Abbotstown shambles

After three years, we are no closer to knowing precisely why a €62 million State contract for building and running the National…

After three years, we are no closer to knowing precisely why a €62 million State contract for building and running the National Aquatic Centre (NAC) was awarded to a British shelf company with assets of £4 sterling.

That is bad enough. But we now find that the Irish management of the Centre was allowed to get into such serious rent and Vat arrears that the State is attempting to repossess the facility through the Courts. This project was the brainchild of the Taoiseach. The contract was prepared on his watch. He has a duty to tell the taxpayers who are funding this debacle what has been going on.

Details of the financial miscalculations surrounding the grandiose Abbotstown project, or the "Bertie Bowl" as it became known, first came to light through use of the Freedom of Information Act. The Government has since blocked that source of information by changing the legislation. In 2002, however, this newspaper revealed controversial details concerning Waterworld UK, the British company that was granted the NAC contract, in association with the construction firm Rohcon and a Tralee-connected company, Dublin Waterworld. An investigation by the then attorney general, Michael McDowell, was highly critical of the tendering process and found the parent company may not have met the bid requirements. Waterworld UK was quickly wound up. A former general secretary of the Taoiseach's Department, Mr Paddy Teahon, resigned as executive chairman of Campus Stadium Ireland Development, the State company that awarded the contract. In spite of that, Dublin Waterworld retained the right to run the centre, with an estimated profit of €1.9 million a year.
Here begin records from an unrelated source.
(** * Orthanc utilities: the annotated-instance walk and the batch split

    A shallow embedding of two pieces of the repository:

    - [extract_annotated_studies] of [orthanc_instance_uids.py], the walk
      studies -> series -> instances that collects the SOPInstanceUID of every
      annotated instance together with the patient ID and name of its study;
    - [split_intervals] of [orthanc_lists_to_annotate.py] and the split of the
      result table at those intervals done in its [main].

    Modelling decisions.

    - A Python [str] is a Rocq [string], one [ascii] per character;
      [str.lower] acts on the letters A-Z.
    - A decoded JSON document is a value of [json].  Arrays hold strings (the
      server's arrays are lists of identifiers and of attachment names),
      numbers are integers, objects are association lists in document order
      (a decoded object has pairwise distinct keys; a lookup reads the first
      field with the key).
    - [requests.get(url, auth=credentials).json()] is a function from the URL
      and the credentials to a [result]: the decoded document, or the
      exception the call raised.  The server is only read.
    - A Python exception is a value of [exn]; a computation that may raise
      returns a [result].  The three lists the walk appends to are threaded
      through the loops as an explicit state.
    - A table (a pandas DataFrame) is the list of its rows.  The quotient
      [shape[0] / chunk_size] is taken exactly: row counts are far below the
      range in which a double stops representing the integers. *)

From Stdlib Require Import String Ascii List ZArith Lia Bool Arith.
From Stdlib Require DecimalString DecimalNat.
From Stdlib Require Import Permutation.
Import ListNotations.
Local Open Scope string_scope.

(** ** Exceptions and results *)

Inductive exn : Type :=
| KeyError (key : string)
| TypeError
| AttributeError
| ZeroDivisionError
| ValueError
| RequestException (msg : string).

Inductive result (A : Type) : Type :=
| Ok (a : A)
| Raise (e : exn).

Arguments Ok {A} a.
Arguments Raise {A} e.

Definition bind {A B : Type} (r : result A) (k : A -> result B) : result B :=
  match r with
  | Ok a => k a
  | Raise e => Raise e
  end.

Declare Scope result_scope.
Delimit Scope result_scope with result.
Notation "x <- e ;; k" := (bind e (fun x => k))
  (at level 61, e at next level, right associativity) : result_scope.
Local Open Scope result_scope.

(** What an exception carries (the [args] of the Python exception). *)
Definition exn_args (e : exn) : list string :=
  match e with
  | KeyError key => [key]
  | RequestException msg => [msg]
  | TypeError | AttributeError | ZeroDivisionError | ValueError => []
  end.

(** [for x in xs: st = body st x], stopping at the first exception. *)
Fixpoint for_each {X S : Type} (body : S -> X -> result S) (xs : list X) (st : S)
  : result S :=
  match xs with
  | [] => Ok st
  | x :: xs' => st' <- body st x ;; for_each body xs' st'
  end.

(** ** Python strings *)

Definition lower_ascii (c : ascii) : ascii :=
  let n := nat_of_ascii c in
  if (65 <=? n)%nat && (n <=? 90)%nat then ascii_of_nat (n + 32) else c.

(** [s.lower()] *)
Fixpoint py_lower (s : string) : string :=
  match s with
  | EmptyString => EmptyString
  | String c s' => String (lower_ascii c) (py_lower s')
  end.

(** [s.replace(old, new)] for one-character [old] and [new]. *)
Fixpoint py_replace (old new : ascii) (s : string) : string :=
  match s with
  | EmptyString => EmptyString
  | String c s' =>
      String (if Ascii.eqb c old then new else c) (py_replace old new s')
  end.

(** [sub in s] on strings. *)
Fixpoint py_str_in (sub s : string) : bool :=
  String.prefix sub s ||
  match s with
  | EmptyString => false
  | String _ s' => py_str_in sub s'
  end.

(** Python turns a slice bound into a position of a sequence of length
    [len]: a negative bound counts from the end, and the result is clamped
    to [0, len]. *)
Definition slice_bound (len : nat) (i : Z) : nat :=
  let j := if (i <? 0)%Z then (i + Z.of_nat len)%Z else i in
  Nat.min (Z.to_nat j) len.

(** [s[:stop]] *)
Definition py_str_slice_to (s : string) (stop : Z) : string :=
  String.substring 0 (slice_bound (String.length s) stop) s.

(** [x in l] for a string [x] and a list of strings [l]. *)
Definition py_list_in (x : string) (l : list string) : bool :=
  existsb (String.eqb x) l.

(** [list(s)]: the characters of [s] as one-character strings. *)
Fixpoint py_chars (s : string) : list string :=
  match s with
  | EmptyString => []
  | String c s' => String c EmptyString :: py_chars s'
  end.

(** ** Decoded JSON *)

#[warnings="-register-all"]
Inductive json : Type :=
| JNull
| JBool (b : bool)
| JNum (n : Z)
| JStr (s : string)
| JArr (items : list string)
| JObj (fields : list (string * json)).

(** [d.get(key)] on the fields of an object: [None] is Python's [None]. *)
Fixpoint dict_get (fields : list (string * json)) (key : string) : option json :=
  match fields with
  | [] => None
  | (k, v) :: rest => if String.eqb k key then Some v else dict_get rest key
  end.

(** [bool(v)] *)
Definition py_truthy (v : json) : bool :=
  match v with
  | JNull => false
  | JBool b => b
  | JNum n => negb (n =? 0)%Z
  | JStr s => negb (String.eqb s "")
  | JArr items => match items with [] => false | _ => true end
  | JObj fields => match fields with [] => false | _ => true end
  end.

(** [bool(d.get(key))] *)
Definition py_truthy_opt (o : option json) : bool :=
  match o with
  | Some v => py_truthy v
  | None => false
  end.

(** [v[key]] for a string [key]. *)
Definition py_getitem (v : json) (key : string) : result json :=
  match v with
  | JObj fields =>
      match dict_get fields key with
      | Some x => Ok x
      | None => Raise (KeyError key)
      end
  | _ => Raise TypeError
  end.

(** [x in v] for a string [x]. *)
Definition py_in (x : string) (v : json) : result bool :=
  match v with
  | JArr items => Ok (py_list_in x items)
  | JObj fields => Ok (py_list_in x (map fst fields))
  | JStr s => Ok (py_str_in x s)
  | JNull | JBool _ | JNum _ => Raise TypeError
  end.

(** The items [for x in v] runs through. *)
Definition py_iter (v : json) : result (list string) :=
  match v with
  | JArr items => Ok items
  | JObj fields => Ok (map fst fields)
  | JStr s => Ok (py_chars s)
  | JNull | JBool _ | JNum _ => Raise TypeError
  end.

(** [v.keys()], together with the fields [v.get] reads. *)
Definition py_fields (v : json) : result (list (string * json)) :=
  match v with
  | JObj fields => Ok fields
  | _ => Raise AttributeError
  end.

(** [v.replace(old, new)] *)
Definition py_replace_method (v : json) (old new : ascii) : result string :=
  match v with
  | JStr s => Ok (py_replace old new s)
  | _ => Raise AttributeError
  end.

(** ** The server *)

(** [requests.get(url, auth=credentials).json()] *)
Definition Server : Type := string -> string * string -> result json.

(** ** [extract_annotated_studies] *)

(** The lists [annotated_instances], [patient_ids], [patient_names]. *)
Definition Lists : Type := list json * list string * list string.

Section Walk.

Variable server : Server.
Variable orthanc_credentials : string * string.
Variables studies_url series_url instances_url : string.
Variable ignore_str : option string.

(** Lines 71-74: the keys with a truthy value, each cut by two characters. *)
Definition instance_uuids_of (annotation_data : list (string * json)) : list string :=
  let instance_uuids :=
    filter (fun key => py_truthy_opt (dict_get annotation_data key))
           (map fst annotation_data) in
  map (fun uuid => py_str_slice_to uuid (-2)) instance_uuids.

(** Line 83: [ignore_str and ignore_str.lower() in patient_id.lower()] *)
Definition ignored (patient_id : string) : bool :=
  match ignore_str with
  | None => false
  | Some s =>
      negb (String.eqb s "") && py_str_in (py_lower s) (py_lower patient_id)
  end.

(** Lines 93-100: the body of the loop over the instances of a series. *)
Definition instance_body (instance_uuids : list string)
    (patient_id patient_name : string) (st : Lists) (instance : string)
  : result Lists :=
  if negb (py_list_in instance instance_uuids) then Ok st
  else
    instance_info <- server (instances_url ++ instance) orthanc_credentials ;;
    main_tags <- py_getitem instance_info "MainDicomTags" ;;
    instance_uid <- py_getitem main_tags "SOPInstanceUID" ;;
    match st with
    | (annotated_instances, patient_ids, patient_names) =>
        Ok ((annotated_instances ++ [instance_uid])%list,
            (patient_ids ++ [patient_id])%list,
            (patient_names ++ [patient_name])%list)
    end.

(** Lines 88-100: the body of the loop over the series of a study. *)
Definition series_body (instance_uuids : list string)
    (patient_id patient_name : string) (st : Lists) (series : string)
  : result Lists :=
  series_info <- server (series_url ++ series) orthanc_credentials ;;
  all_instances <- py_getitem series_info "Instances" ;;
  instances <- py_iter all_instances ;;
  for_each (instance_body instance_uuids patient_id patient_name) instances st.

(** Lines 64-100: the body of the loop over the studies. *)
Definition study_body (st : Lists) (study : string) : result Lists :=
  attachments <- server (studies_url ++ study ++ "/attachments/")
                        orthanc_credentials ;;
  annotated <- py_in "9999" attachments ;;
  if negb annotated then Ok st
  else
    annotation_data <- server (studies_url ++ study ++ "/attachments/9999/data")
                              orthanc_credentials ;;
    annotation_fields <- py_fields annotation_data ;;
    let instance_uuids := instance_uuids_of annotation_fields in
    study_info <- server (studies_url ++ study) orthanc_credentials ;;
    patient_tags <- py_getitem study_info "PatientMainDicomTags" ;;
    raw_id <- py_getitem patient_tags "PatientID" ;;
    patient_id <- py_replace_method raw_id " " "_" ;;
    patient_tags' <- py_getitem study_info "PatientMainDicomTags" ;;
    raw_name <- py_getitem patient_tags' "PatientName" ;;
    patient_name <- py_replace_method raw_name " " "_" ;;
    all_series <- py_getitem study_info "Series" ;;
    if ignored patient_id then Ok st
    else
      series_list <- py_iter all_series ;;
      for_each (series_body instance_uuids patient_id patient_name)
               series_list st.

Definition extract_annotated_studies : result Lists :=
  all_studies <- server studies_url orthanc_credentials ;;
  studies <- py_iter all_studies ;;
  for_each study_body studies ([], [], []).

End Walk.

(** ** What [main] writes: one row per position of the three lists *)

(** A MatchResult: (SOPInstanceUID, patient ID, patient name). *)
Definition MatchResult : Type := json * string * string.

(** [zip(annotated_instances, patient_ids, patient_names)] (line 124). *)
Fixpoint py_zip3 (us : list json) (ps ns : list string) : list MatchResult :=
  match us, ps, ns with
  | u :: us', p :: ps', n :: ns' => (u, p, n) :: py_zip3 us' ps' ns'
  | _, _, _ => []
  end.

Definition rows_of (st : Lists) : list MatchResult :=
  match st with
  | (annotated_instances, patient_ids, patient_names) =>
      py_zip3 annotated_instances patient_ids patient_names
  end.
(** [s.replace(pat, rep)] with a string pattern: the first occurrence. *)
Fixpoint replaceFirst (s pat rep : string) : string :=
  if String.prefix pat s then
    rep +:+ substring (String.length pat) (String.length s - String.length pat) s
  else
    match s with
    | EmptyString => EmptyString
    | String c s' => String c (replaceFirst s' pat rep)
    end.

Section Methods.
Context {W : Type} `{SpeakerBase W}.

(** [SpeakerCommand] *)
Record SpeakerCommand := mkCommand {
  cmd_match : QueryMessage -> W -> bool;
  run : QueryMessage -> Prog Event W unit
}.

(** [type AnswerStep] *)
Definition AnswerStep : Type :=
  QueryMessage -> Bag -> Prog Event W (option StepResult).

Variable self : AISpeaker.

(** [this._commands], the commands registered on the base class. *)
Variable _commands : list SpeakerCommand.

Definition log (s : string) : Prog Event W unit := emit (Log s).

Definition response (o : ResponseOpts) : Prog Event W Value :=
  call (Response o).

Definition pickOne (l : list string) : Prog Event W (option string) :=
  trigger (PickOne l).

(** [if (text) { ... }] on the result of [pickOne]. *)
Definition ifText (text : option string)
    (k : string -> Prog Event W unit) : Prog Event W unit :=
  match text with
  | Some t => if truthy t then k t else ret tt
  | None => ret tt
  end.

Definition enterKeepAlive : Prog Event W unit :=
  sr <- read streamResponse;;
  if negb sr then
    _ <- response (say "您已关闭流式响应(streamResponse)，无法使用连续对话模式");;
    ret tt
  else
    text <- pickOne (onEnterAI self);;
    ifText text (fun t =>
      _ <- response (mkOpts (Some t) None None (Some true) None);; ret tt);;
    call SuperEnterKeepAlive;;
    log "🔥 AI模式已唤醒 - 进入智能对话模式".

Definition exitKeepAlive : Prog Event W unit :=
  call SuperExitKeepAlive;;
  text <- pickOne (onExitAI self);;
  ifText text (fun t =>
    _ <- response (mkOpts (Some t) None None (Some false) (Some false));;
    ret tt);;
  call UnWakeUp;;
  log "🔥 AI模式已退出 - 智能对话模式结束".

(** *** The answer steps *)

Definition step_thinking : AnswerStep := fun msg data =>
  text <- pickOne (onAIAsking self);;
  ifText text (fun t =>
    _ <- response (mkOpts (Some t) None (audioActive self) None None);;
    log ("🔥 AI思考中提示: " +:+ dquote +:+ t +:+ dquote));;
  ret None.

Definition step_askAI : AnswerStep := fun msg data =>
  log "🔥 调用AI获取回复";;
  answer <- match askAI self with
            | Some f => call (CallAskAI f msg)
            | None => ret VUndefined
            end;;
  log ("🔥 AI回复获取" +:+ (if truthyV answer then "成功" else "失败"));;
  ret (Some (mkStep false (Some {[ "answer" := answer ]}))).

Definition step_play : AnswerStep := fun msg data =>
  if truthyV (field "answer" data) then
    log "🔥 开始播报AI回复";;
    res <- response (spread (field "answer" data));;
    ret (Some (mkStep false (Some (<[ "res" := res ]> data))))
  else ret None.

Definition step_replied : AnswerStep := fun msg data =>
  beep <- read audioBeep;;
  sr <- read streamResponse;;
  (if truthyV (field "answer" data) && looseNull (field "res" data)
      && negb (truthy_opt beep) && sr
   then
     text <- pickOne (onAIReplied self);;
     ifText text (fun t =>
       _ <- response (say t);;
       log ("🔥 AI回复完毕提示: " +:+ dquote +:+ t +:+ dquote))
   else ret tt);;
  ret None.

Definition step_error : AnswerStep := fun msg data =>
  (if isError (field "res" data) then
     text <- pickOne (onAIError self);;
     ifText text (fun t =>
       _ <- response (mkOpts (Some t) None (audioError self) None None);;
       log ("🔥 AI回答异常提示: " +:+ dquote +:+ t +:+ dquote))
   else ret tt);;
  ret None.

Definition step_rewake : AnswerStep := fun msg data =>
  ka <- read keepAlive;;
  (if ka then
     call WakeUp;;
     log "🔥 连续对话模式 - 重新唤醒设备"
   else ret tt);;
  ret None.

Definition _askAIForAnswerSteps : list AnswerStep :=
  [ step_thinking; step_askAI; step_play;
    step_replied; step_error; step_rewake ].

(** *** The step loop *)

(** How one turn of the [for] loop ends. *)
Inductive Turn :=
| Return_                 (* [return] : a new message, or not running *)
| Break (data : Bag)      (* [break]  : the step asked to stop *)
| Next (data : Bag).      (* on to the next step *)

(** [hasNewMsg() || this.status !== "running"] *)
Definition superseded (hasNewMsg : W -> bool) (w : W) : bool :=
  hasNewMsg w || negb (String.eqb (status w) "running").

(** [{ ...data, ...res.data }] when [res?.data]. *)
Definition merge (data : Bag) (res : option StepResult) : Bag :=
  match res with
  | Some (mkStep _ (Some d)) => d ∪ data
  | _ => data
  end.

(** [res?.stop] *)
Definition wantsStop (res : option StepResult) : bool :=
  match res with Some r => stop r | None => false end.

Definition turn (action : AnswerStep) (msg : QueryMessage)
    (hasNewMsg : W -> bool) (data : Bag) : Prog Event W Turn :=
  res <- action msg data;;
  gone <- read (superseded hasNewMsg);;
  if gone then
    log "🔥 AI回答处理中断 - 检测到新消息或状态变化";;
    ret Return_
  else
    let data := merge data res in
    if wantsStop res then ret (Break data) else ret (Next data).

(** The [for (const action of steps)] loop; [None] when it returned
    from inside, the final bag when it ran off the end or broke. *)
Fixpoint runSteps (steps : list AnswerStep) (msg : QueryMessage)
    (hasNewMsg : W -> bool) (data : Bag) : Prog Event W (option Bag) :=
  match steps with
  | [] => ret (Some data)
  | action :: rest =>
      t <- turn action msg hasNewMsg data;;
      match t with
      | Return_ => ret None
      | Break data => ret (Some data)
      | Next data => runSteps rest msg hasNewMsg data
      end
  end.

(** Where the loop stands after the steps of [pre]: the bag and the run,
    when each of these steps ran to its end and none of them ended the
    loop. *)
Fixpoint reached (pre : list AnswerStep) (msg : QueryMessage)
    (hasNewMsg : W -> bool) (data : Bag)
    (h : Handler Event W) (r : Run Event W) : option (Bag * Run Event W) :=
  match pre with
  | [] => Some (data, r)
  | action :: rest =>
      match turn action msg hasNewMsg data h r with
      | (Val (Next data'), r') => reached rest msg hasNewMsg data' h r'
      | _ => None
      end
  end.

(** The run once [askAIForAnswer] has logged its first line. *)
Definition started (msg : QueryMessage) (r : Run Event W) : Run Event W :=
  mkRun (now r)
    (trace r ++ [Called (Log ("🔥 开始AI回答处理 - 用户消息: " +:+ dquote +:+ text msg +:+ dquote))]).

(** The line logged when the loop returns early, and the last line. *)
Definition interruptLine : Call Event :=
  Called (Log "🔥 AI回答处理中断 - 检测到新消息或状态变化").

Definition doneLine : Call Event :=
  Called (Log "🔥 AI回答处理完成").

(** [askAIForAnswer] over the step list held in the private field. *)
Definition askAIForAnswerOver (steps : list AnswerStep)
    (msg : QueryMessage) : Prog Event W unit :=
  log ("🔥 开始AI回答处理 - 用户消息: " +:+ dquote +:+ text msg +:+ dquote);;
  hasNewMsg <- read (checkIfHasNewMsg msg);;
  r <- runSteps steps msg hasNewMsg ∅;;
  match r with
  | None => ret tt
  | Some _ => log "🔥 AI回答处理完成"
  end.

Definition askAIForAnswer : QueryMessage -> Prog Event W unit :=
  askAIForAnswerOver _askAIForAnswerSteps.

(** *** The command list *)

Definition wakeCommand : SpeakerCommand :=
  {| cmd_match := fun msg w =>
       negb (keepAlive w)
       && some (fun e => startsWith (text msg) e) (wakeUpKeywords self);
     run := fun msg => enterKeepAlive |}.

Definition exitCommand : SpeakerCommand :=
  {| cmd_match := fun msg w =>
       keepAlive w
       && some (fun e => startsWith (text msg) e) (exitKeywords self);
     run := fun msg => exitKeepAlive |}.

Definition switchCommand : SpeakerCommand :=
  {| cmd_match := fun msg w =>
       some (fun e => startsWith (text msg) e) (switchSpeakerKeywords self);
     run := fun msg =>
       _ <- response (say "正在切换音色，请稍等...");;
       let prefix :=
         find_first (fun e => startsWith (text msg) e)
                    (switchSpeakerKeywords self) in
       let speaker := replaceFirst (text msg) (default "undefined" prefix) "" in
       success <- call (SwitchSpeaker speaker);;
       ka <- read keepAlive;;
       _ <- response
              (mkOpts (Some (if (success : bool) then "音色已切换！" else "音色切换失败！"))
                      None None (Some ka) None);;
       ret tt |}.

Definition askCommand : SpeakerCommand :=
  {| cmd_match := fun msg w =>
       keepAlive w
       || some (fun e => startsWith (text msg) e) (callAIKeywords self);
     run := fun msg => askAIForAnswer msg |}.

(** [get commands()] *)
Definition commands : list SpeakerCommand :=
  [ wakeCommand; exitCommand; switchCommand ] ++ _commands ++ [ askCommand ].

End Methods.

End Speaker.

(** ** [OpenAIClient] (services/openai.ts) and the streaming glue of [MyBot] *)

Module OpenAI.

(** An [AbortController] is referred to by a handle. *)
Definition Controller := nat.

(** The values stored in [_abortCallbacks]: both writers store a closure
    [() => controller.abort()], identified by its controller. *)
Inductive VoidFunction := AbortOf (c : Controller).

(** The SDK client built by [_init]. *)
Inductive Client :=
| AzureOpenAI (deployment : option string)
| PlainOpenAI.

(** [_abortCallbacks] is a plain object: its own properties, and its
    prototype, which is [Object.prototype] ([None]) until a callback is
    assigned under "__proto__". *)
Record OpenAIClient := mkClient {
  traceInput : bool;
  traceOutput : bool;
  deployment : option string;
  _client : option Client;
  _abortCallbacks : gmap string VoidFunction;
  _abortCallbacks_proto : option VoidFunction
}.

(** [export const openai = new OpenAIClient()] *)
Definition newClient : OpenAIClient := mkClient false true None None ∅ None.

(** The process: the shared [openai] object and everything else. *)
Record Sys (W : Type) := mkSys { openai : OpenAIClient; outside : W }.
Arguments mkSys {W} openai outside.
Arguments openai {W} s.
Arguments outside {W} s.

Definition onClient {W} (f : OpenAIClient -> OpenAIClient) (s : Sys W) : Sys W :=
  mkSys (f (openai s)) (outside s).

Definition Tool := string.

Record ChatOptions := mkOptions {
  user : string;
  system : option string;
  model : option string;
  tools : option (list Tool);
  jsonMode : option bool;
  requestId : option string;
  trace_ : option bool;
  enableSearch : option bool
}.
In the High Court, last Monday, Mr Justice Peter Kelly found it astonishing that such a valuable State asset had been leased to a company with a share capital of €127 and no fixed assets. He also found it difficult to understand how Dublin Waterworld could have paid €4.5 million to a subsidiary company for unspecified services at a time when it owed rent to the State amounting to some €1 million. For its part, Dublin Waterworld has claimed it suffered financial loss when the roof of the centre blew off earlier this year, causing the facility to close, and arising from other serious construction faults.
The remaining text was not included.